_WORK INSTRUCTIONS_
Look through the data below for the line with "- rewrite (lookup_ge_None_2", and transcribe it exactly together with each line after it up to and including the line with "exists h', set_forward". Give nothing else.

_RECORDS SHOWN_
"""
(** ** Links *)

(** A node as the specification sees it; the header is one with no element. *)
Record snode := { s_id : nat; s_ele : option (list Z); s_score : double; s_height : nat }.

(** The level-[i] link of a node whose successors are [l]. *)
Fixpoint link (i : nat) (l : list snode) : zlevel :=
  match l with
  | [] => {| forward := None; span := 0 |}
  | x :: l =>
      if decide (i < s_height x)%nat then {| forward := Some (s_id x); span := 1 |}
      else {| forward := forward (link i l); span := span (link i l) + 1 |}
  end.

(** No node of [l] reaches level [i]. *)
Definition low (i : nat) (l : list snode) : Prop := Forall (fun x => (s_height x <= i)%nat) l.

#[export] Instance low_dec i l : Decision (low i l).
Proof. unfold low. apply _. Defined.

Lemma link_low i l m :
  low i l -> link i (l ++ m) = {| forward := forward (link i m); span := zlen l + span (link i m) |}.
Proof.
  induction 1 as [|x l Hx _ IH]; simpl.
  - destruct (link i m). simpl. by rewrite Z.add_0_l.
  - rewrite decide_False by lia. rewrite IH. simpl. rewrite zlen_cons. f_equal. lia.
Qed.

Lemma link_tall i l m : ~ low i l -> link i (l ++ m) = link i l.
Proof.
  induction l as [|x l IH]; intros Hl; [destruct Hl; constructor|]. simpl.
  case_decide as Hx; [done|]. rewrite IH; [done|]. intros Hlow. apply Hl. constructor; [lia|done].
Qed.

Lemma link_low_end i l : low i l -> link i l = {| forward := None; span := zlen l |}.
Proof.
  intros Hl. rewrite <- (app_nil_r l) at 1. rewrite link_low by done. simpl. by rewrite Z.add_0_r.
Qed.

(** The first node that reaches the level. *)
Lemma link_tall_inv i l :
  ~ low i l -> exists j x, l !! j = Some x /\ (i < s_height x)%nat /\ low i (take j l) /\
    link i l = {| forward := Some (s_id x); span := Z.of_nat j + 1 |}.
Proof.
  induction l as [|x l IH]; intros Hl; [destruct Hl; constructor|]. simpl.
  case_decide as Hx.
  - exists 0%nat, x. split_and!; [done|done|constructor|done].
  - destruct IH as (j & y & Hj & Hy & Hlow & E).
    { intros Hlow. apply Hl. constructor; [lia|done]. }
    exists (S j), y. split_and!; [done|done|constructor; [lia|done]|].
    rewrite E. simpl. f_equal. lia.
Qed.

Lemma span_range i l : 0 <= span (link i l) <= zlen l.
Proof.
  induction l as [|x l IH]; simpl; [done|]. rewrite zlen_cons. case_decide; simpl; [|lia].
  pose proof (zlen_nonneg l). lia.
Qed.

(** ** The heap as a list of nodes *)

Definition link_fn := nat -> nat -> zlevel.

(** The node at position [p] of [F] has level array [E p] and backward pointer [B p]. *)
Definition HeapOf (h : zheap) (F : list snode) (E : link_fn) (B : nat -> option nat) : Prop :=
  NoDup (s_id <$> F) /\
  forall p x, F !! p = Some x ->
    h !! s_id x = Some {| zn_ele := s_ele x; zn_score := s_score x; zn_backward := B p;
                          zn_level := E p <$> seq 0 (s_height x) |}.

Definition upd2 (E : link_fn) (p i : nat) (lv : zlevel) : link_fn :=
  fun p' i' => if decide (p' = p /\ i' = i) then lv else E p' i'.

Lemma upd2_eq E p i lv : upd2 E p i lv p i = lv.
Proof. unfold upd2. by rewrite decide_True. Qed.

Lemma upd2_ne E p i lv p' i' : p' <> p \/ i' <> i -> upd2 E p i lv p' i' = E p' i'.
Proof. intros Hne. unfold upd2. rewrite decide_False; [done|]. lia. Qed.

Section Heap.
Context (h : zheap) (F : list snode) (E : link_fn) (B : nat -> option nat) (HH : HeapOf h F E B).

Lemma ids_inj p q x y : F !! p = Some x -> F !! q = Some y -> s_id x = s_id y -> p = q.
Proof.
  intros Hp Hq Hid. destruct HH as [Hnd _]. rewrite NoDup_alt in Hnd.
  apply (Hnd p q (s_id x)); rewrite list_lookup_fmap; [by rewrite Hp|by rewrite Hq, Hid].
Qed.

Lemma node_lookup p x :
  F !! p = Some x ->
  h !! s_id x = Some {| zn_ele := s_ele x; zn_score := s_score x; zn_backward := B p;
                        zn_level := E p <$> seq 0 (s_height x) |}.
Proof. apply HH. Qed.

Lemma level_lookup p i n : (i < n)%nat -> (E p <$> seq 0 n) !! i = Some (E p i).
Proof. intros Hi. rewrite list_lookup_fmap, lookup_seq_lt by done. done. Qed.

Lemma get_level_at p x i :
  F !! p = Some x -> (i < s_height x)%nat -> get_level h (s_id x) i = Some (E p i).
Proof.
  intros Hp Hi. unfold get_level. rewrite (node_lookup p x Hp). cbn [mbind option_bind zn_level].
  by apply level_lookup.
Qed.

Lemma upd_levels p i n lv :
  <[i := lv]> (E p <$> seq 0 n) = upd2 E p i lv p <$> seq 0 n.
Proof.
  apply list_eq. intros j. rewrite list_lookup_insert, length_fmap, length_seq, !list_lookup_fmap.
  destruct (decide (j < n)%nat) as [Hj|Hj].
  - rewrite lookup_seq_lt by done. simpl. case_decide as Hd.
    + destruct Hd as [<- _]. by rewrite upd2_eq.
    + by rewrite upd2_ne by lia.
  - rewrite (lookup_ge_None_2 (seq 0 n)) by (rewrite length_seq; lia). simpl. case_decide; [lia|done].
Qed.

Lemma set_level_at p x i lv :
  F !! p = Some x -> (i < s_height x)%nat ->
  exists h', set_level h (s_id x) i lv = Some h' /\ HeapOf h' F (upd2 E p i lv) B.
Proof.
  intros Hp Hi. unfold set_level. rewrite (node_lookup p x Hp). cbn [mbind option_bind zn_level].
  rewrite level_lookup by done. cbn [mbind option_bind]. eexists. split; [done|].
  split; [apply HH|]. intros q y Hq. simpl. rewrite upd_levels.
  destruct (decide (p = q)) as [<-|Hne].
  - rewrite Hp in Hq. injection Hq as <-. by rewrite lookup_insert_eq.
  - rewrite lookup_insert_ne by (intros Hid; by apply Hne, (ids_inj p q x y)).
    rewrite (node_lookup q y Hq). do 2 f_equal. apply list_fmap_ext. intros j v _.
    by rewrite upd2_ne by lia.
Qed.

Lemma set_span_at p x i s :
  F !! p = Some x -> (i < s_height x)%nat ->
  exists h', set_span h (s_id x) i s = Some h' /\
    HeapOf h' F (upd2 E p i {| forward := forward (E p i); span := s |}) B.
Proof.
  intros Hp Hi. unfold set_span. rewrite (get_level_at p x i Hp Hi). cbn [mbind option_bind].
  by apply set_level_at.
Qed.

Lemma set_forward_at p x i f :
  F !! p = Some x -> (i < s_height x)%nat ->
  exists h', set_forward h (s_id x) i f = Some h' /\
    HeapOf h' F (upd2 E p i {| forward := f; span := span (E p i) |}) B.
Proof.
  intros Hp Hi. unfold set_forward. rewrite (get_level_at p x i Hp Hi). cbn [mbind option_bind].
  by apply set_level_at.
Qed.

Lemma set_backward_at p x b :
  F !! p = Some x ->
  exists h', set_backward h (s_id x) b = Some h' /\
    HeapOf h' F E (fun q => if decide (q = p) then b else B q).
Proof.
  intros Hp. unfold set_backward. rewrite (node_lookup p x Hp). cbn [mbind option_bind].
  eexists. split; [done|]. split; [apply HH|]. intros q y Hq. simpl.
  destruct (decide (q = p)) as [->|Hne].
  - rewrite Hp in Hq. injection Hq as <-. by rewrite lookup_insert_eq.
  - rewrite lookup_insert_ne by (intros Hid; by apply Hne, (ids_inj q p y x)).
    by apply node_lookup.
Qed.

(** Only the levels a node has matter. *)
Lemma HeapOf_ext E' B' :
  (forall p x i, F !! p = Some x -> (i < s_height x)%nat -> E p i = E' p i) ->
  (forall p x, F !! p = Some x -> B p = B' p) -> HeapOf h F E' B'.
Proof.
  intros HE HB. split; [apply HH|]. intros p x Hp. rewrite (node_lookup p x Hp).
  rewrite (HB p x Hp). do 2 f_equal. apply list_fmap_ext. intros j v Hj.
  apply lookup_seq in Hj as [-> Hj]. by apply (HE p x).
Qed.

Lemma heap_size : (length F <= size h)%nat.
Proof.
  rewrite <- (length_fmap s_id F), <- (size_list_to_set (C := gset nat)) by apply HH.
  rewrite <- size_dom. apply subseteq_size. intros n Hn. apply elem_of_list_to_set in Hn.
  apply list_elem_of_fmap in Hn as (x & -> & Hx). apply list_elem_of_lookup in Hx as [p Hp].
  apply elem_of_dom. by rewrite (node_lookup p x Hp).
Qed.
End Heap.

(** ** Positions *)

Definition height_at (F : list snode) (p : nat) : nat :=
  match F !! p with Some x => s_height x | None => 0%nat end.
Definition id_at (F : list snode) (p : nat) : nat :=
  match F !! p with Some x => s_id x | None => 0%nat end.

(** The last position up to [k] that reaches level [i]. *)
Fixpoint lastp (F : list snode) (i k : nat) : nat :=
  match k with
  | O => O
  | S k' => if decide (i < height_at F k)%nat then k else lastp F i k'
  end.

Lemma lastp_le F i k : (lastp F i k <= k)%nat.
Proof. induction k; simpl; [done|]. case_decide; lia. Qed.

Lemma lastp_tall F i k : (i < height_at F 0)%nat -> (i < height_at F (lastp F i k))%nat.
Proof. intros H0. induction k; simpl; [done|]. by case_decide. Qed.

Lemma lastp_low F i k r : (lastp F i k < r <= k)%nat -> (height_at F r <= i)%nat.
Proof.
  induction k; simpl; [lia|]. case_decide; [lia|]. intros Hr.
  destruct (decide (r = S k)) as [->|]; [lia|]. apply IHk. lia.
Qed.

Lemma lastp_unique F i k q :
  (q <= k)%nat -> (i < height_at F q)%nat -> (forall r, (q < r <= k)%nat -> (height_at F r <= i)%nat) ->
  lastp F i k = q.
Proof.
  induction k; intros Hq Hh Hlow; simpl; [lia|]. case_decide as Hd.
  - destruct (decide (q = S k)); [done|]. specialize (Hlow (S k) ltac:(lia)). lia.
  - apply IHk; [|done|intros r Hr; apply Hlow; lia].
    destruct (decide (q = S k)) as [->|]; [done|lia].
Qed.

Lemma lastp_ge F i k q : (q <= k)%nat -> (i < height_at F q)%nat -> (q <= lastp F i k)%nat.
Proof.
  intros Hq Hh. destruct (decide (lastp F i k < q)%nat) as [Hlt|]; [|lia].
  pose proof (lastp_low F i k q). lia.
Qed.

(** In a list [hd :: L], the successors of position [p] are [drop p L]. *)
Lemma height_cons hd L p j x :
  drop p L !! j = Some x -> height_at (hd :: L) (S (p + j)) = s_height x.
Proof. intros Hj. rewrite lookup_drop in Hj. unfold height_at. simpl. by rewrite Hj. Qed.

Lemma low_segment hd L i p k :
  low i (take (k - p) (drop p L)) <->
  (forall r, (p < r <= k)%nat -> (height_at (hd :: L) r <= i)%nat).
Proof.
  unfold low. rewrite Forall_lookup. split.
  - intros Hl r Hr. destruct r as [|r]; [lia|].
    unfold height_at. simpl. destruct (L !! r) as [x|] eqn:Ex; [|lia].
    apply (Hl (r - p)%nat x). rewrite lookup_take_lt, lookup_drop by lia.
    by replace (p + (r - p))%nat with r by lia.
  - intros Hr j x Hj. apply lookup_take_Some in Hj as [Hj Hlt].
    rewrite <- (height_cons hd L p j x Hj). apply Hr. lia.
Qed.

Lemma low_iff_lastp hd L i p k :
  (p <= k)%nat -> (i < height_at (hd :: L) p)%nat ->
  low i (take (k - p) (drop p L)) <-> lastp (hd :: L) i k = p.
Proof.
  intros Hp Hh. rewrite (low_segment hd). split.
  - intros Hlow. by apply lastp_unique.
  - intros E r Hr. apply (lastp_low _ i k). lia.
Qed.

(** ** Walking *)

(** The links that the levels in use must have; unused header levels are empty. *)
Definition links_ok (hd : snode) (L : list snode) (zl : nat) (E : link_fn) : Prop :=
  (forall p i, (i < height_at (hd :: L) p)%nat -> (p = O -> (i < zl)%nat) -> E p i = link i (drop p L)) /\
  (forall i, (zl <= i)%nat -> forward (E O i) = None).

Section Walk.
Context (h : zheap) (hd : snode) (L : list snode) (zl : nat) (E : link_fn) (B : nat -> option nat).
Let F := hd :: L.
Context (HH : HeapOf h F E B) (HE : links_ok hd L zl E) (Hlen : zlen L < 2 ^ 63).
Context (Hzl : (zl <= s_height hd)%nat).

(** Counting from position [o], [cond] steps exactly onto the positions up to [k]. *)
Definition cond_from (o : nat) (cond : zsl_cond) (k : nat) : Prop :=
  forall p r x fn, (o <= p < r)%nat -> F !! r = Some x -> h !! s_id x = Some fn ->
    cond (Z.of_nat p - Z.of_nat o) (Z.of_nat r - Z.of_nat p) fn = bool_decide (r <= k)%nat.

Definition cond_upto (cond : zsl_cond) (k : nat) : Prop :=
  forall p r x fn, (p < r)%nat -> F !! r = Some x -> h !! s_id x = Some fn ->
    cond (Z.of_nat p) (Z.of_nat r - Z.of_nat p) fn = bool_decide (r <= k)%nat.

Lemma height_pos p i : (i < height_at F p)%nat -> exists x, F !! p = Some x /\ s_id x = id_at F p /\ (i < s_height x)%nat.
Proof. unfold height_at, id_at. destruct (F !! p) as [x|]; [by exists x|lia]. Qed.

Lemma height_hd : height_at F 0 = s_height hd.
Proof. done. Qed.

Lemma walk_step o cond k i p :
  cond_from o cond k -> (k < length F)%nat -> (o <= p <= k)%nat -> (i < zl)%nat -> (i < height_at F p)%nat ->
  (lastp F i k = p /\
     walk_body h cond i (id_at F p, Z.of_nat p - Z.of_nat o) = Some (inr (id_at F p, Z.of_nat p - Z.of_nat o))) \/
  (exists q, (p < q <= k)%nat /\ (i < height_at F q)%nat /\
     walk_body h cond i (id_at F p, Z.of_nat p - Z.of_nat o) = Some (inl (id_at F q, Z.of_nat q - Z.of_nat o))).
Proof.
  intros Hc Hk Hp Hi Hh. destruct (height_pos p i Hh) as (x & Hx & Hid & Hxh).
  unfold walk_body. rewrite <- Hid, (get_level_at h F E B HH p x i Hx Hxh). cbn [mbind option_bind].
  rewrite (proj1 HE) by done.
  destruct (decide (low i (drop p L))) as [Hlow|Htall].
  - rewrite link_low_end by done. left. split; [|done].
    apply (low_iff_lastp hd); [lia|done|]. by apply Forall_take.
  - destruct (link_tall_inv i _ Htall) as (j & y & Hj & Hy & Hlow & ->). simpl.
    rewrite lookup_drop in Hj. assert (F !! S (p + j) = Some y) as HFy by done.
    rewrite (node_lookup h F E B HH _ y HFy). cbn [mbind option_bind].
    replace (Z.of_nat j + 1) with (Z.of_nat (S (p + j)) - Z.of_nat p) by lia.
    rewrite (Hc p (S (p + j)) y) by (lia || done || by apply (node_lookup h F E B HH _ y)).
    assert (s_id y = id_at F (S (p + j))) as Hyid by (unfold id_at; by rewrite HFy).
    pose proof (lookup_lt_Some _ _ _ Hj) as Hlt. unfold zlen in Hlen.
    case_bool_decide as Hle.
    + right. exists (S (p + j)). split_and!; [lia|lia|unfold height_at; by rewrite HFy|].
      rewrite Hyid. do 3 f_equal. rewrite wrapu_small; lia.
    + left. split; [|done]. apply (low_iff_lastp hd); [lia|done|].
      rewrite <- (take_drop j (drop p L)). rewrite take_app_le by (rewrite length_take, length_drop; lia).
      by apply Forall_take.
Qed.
"""
_EXERCISE RESPONSE_
  - rewrite (lookup_ge_None_2 (seq 0 n)) by (rewrite length_seq; lia). simpl. case_decide; [lia|done].
Qed.

Lemma set_level_at p x i lv :
  F !! p = Some x -> (i < s_height x)%nat ->
  exists h', set_level h (s_id x) i lv = Some h' /\ HeapOf h' F (upd2 E p i lv) B.
Proof.
  intros Hp Hi. unfold set_level. rewrite (node_lookup p x Hp). cbn [mbind option_bind zn_level].
  rewrite level_lookup by done. cbn [mbind option_bind]. eexists. split; [done|].
  split; [apply HH|]. intros q y Hq. simpl. rewrite upd_levels.
  destruct (decide (p = q)) as [<-|Hne].
  - rewrite Hp in Hq. injection Hq as <-. by rewrite lookup_insert_eq.
  - rewrite lookup_insert_ne by (intros Hid; by apply Hne, (ids_inj p q x y)).
    rewrite (node_lookup q y Hq). do 2 f_equal. apply list_fmap_ext. intros j v _.
    by rewrite upd2_ne by lia.
Qed.

Lemma set_span_at p x i s :
  F !! p = Some x -> (i < s_height x)%nat ->
  exists h', set_span h (s_id x) i s = Some h' /\
    HeapOf h' F (upd2 E p i {| forward := forward (E p i); span := s |}) B.
Proof.
  intros Hp Hi. unfold set_span. rewrite (get_level_at p x i Hp Hi). cbn [mbind option_bind].
  by apply set_level_at.
Qed.

Lemma set_forward_at p x i f :
  F !! p = Some x -> (i < s_height x)%nat ->
  exists h', set_forward h (s_id x) i f = Some h' /\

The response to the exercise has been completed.